# My 2.5 month old 10g platy tank



## kaybee (Aug 12, 2005)

I finally bought a test kit today and tested my water for pH, ammonia and nitrites. I purchased a Fresh Lab test kit by Red Sea.

The tank is 10g, about 10 weeks old, it has horn wort, sea grass and 2 other small bulb plants and 6-8 platys. The plants are doing real well but I lose a platy per week and I am trying to figure out why.

We get our water from a point (sort of like a well) so this past week I did a 50% change and added store bottled water to the mix. 

test results:

-tap water 6.2 pH
-Bottled water 8.0 pH
--------
-the aquarium water tested at 8.0 pH @ approx 82 degrees
-ammonia 0
-nitrite .2

The m/f ratio of my surviving platys are 2 males and 4 females. There is one large very aggresive male. The smallest fish usually die in order of size except a few weeks ago the #2 male in the tank died. 

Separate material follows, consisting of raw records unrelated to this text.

(** How far a switch got *)
Inductive reached (s s' : Fs) : result Failure () -> Prop :=
| AtStart e : (forall q, q = active_bin_link l \/ q = state_file l \/ q = trust_file l -> tree s' !! q = tree s !! q) ->
    reached s s' (Err e)
| AtLink e : tree s' !! active_bin_link l = Some (Link (active_bin_target next)) -> tree s' !! new_link w l = None ->
    tree s' !! state_file l = tree s !! state_file l -> tree s' !! trust_file l = tree s !! trust_file l ->
    reached s s' (Err e)
| AtState e b : tree s' !! active_bin_link l = Some (Link (active_bin_target next)) -> tree s' !! new_link w l = None ->
    printed_state st b -> tree s' !! state_file l = Some (File b) -> tree s' !! new_name w (state_file l) = None ->
    tree s' !! trust_file l = tree s !! trust_file l -> reached s s' (Err e)
| AtTrust r b : tree s' !! active_bin_link l = Some (Link (active_bin_target next)) -> tree s' !! new_link w l = None ->
    printed_state st b -> tree s' !! state_file l = Some (File b) -> tree s' !! new_name w (state_file l) = None ->
    tree s' !! trust_file l = Some (File refreshed) -> tree s' !! new_name w (trust_file l) = None -> reached s s' r.

Lemma activate_reached s r s' :
  doctor_confined -> tree s !! rt = Some (File refreshed) -> ~ control rt ->
  activate w l next st rt s = (r, s') -> reached s s' r.
Proof.
  intros Hd Hrt Hout H. unfold activate in H.
  run_step H H1; apply replace_link_inv in H1 as [Hok1 Herr1 Hr1].
  2:{ injection H as <- <-. apply AtStart. intros q [->|[->| ->]]; [by apply Herr1|apply Hr1; apart..]. }
  units. destruct (Hok1 eq_refl) as [B1 N1]. clear Hok1 Herr1.
  run_step H H2; units; apply write_state_inv in H2 as [[? ->]|(b & Hb & [Hok2 Herr2 Hr2])]; try done.
  2:{ injection H as <- <-. apply AtLink; [done..| |]; apply Hr1; apart. }
  2:{ injection H as <- <-. apply AtLink; rewrite ?Herr2 by done; try (rewrite Hr2 by apart); try done; rewrite ?Hr1 by apart; done. }
  destruct (Hok2 eq_refl) as [B2 N2]. clear Hok2 Herr2.
  assert (forall q, q <> active_bin_link l -> q <> new_link w l -> q <> state_file l -> q <> new_name w (state_file l) ->
    tree f0 !! q = tree s !! q) as K by (intros; by rewrite Hr2, Hr1).
  assert (tree f0 !! rt = Some (File refreshed)) as Hrt'.
  { rewrite K, Hrt; [done|..]; intros ->; apply Hout; eexists; (split; [|done || by rewrite state_temp]); set_solver. }
  assert (tree f0 !! active_bin_link l = Some (Link (active_bin_target next)) /\ tree f0 !! new_link w l = None) as [B1' N1']
    by (split; by rewrite Hr2 by apart).
  run_step H H3.
  2:{ injection H as <- <-. rewrite bind_run in H3. destruct (fs_read rt f0) as [[x|x] f2] eqn:Hread.
      - apply write_bytes_inv in H3 as [_ Herr3 Hr3]; [|apart]. apply fs_read_run in Hread as [_ Hread]. rewrite Hread in *.
        eapply AtState; try done; rewrite ?Hr3 by apart; try done. rewrite Herr3 by done. apply K; apart.
      - injection H3 as <- <-. apply fs_read_err in Hread. eapply AtState; rewrite ?Hread; try done. apply K; apart. }
  units. rewrite bind_run in H3. destruct (fs_read rt f0) as [[x|x] f2] eqn:Hread; [|done].
  apply fs_read_run in Hread as [Hread Hsame]. unfold read_act in Hread. cbn [resolve_link MAX_LINKS] in Hread.
  rewrite Hrt' in Hread. injection Hread as <-. apply write_bytes_inv in H3 as [Hok3 _ Hr3]; [|apart].
  destruct (Hok3 eq_refl) as [B3 N3]. rewrite Hsame in Hr3.
  assert (forall q, q <> diagnostics_path w l -> tree s' !! q = tree f1 !! q) as Hdoc.
  { intros q Hq. pose proof (keeps_doctor Hd f1 q Hq) as Hk. by rewrite H in Hk. }
  eapply AtTrust; try done; rewrite Hdoc by apart; try done; rewrite Hr3 by apart; done.
Qed.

Do you think the "big daddy" is killing them or is it my water?

Should I go back to using my tap water at 6.2 pH or continue with the jug water at 8.0 pH?

I have been doing a 50% change per week.

Thanks in advance for any advice and/or recommendations.
Kay


----------



## amelia (Aug 11, 2005)

The temperature is a tad bit high. A good temperature for platies is about 75 degrees--room temperature. The aggressive male may be battering them a bit, but I wouldn't rule out the water.. Try doing about 10-20% water changes per week. 50% a week is a bit much. The fish may be getting used to the pH as it is, and a large water change can alter the pH a bit and shock the fish, causing death. Anyone else have opinions?


----------



## kaybee (Aug 12, 2005)

Thank you Amelia! 

I will adjust my water temp back to 75 degrees and do less of a water change.

I have found an article that says platys enjoy: Ph 7.0 to 8.3 and temps 68-79 degrees. 

Kay


----------



## amelia (Aug 11, 2005)

I'm always a bit cautious about the temperature I keep my tanks. I helped a science teacher in my middle school set up a tank years ago, and some bozo evidentally decided to play with the heater.. In the morning, the temperature was around 85-87 and all of the fish except one were dead. I guess some people have success with higher temperatures, but I'm a wimp when it comes to that stuff now.


----------



## osteoporoosi (Jan 27, 2005)

7.2-8.0 ph is perfect for platys, aand the heater isn't necessary at all. These guys like it cooler


----------



## kaybee (Aug 12, 2005)

Oh Okay! Thank you for your responses. I turned the heat down some and they seem happier this morning. Maybe I'll slowly reduce it down to just a "safety" temp (I do live in Wisconsin).

I also added some hornwort for them to hide in. The picked apon fish were using the heater to hide behind. :idea:


----------



## DUSTIN323 (Sep 21, 2005)

I don't think bottled water is good for FW since it doesn't have any minerals and stuff it's good for SW because the salt mix has everything you need in it.


----------



## kaybee (Aug 12, 2005)

DUSTIN323 said:


> I don't think bottled water is good for FW since it doesn't have any minerals and stuff it's good for SW because the salt mix has everything you need in it.


I thought about that too. My tank has about 50/50 tap/bottled water now. Our well water is probably so loaded with stuff, good or bad  , that they probably get enough. I hope.


----------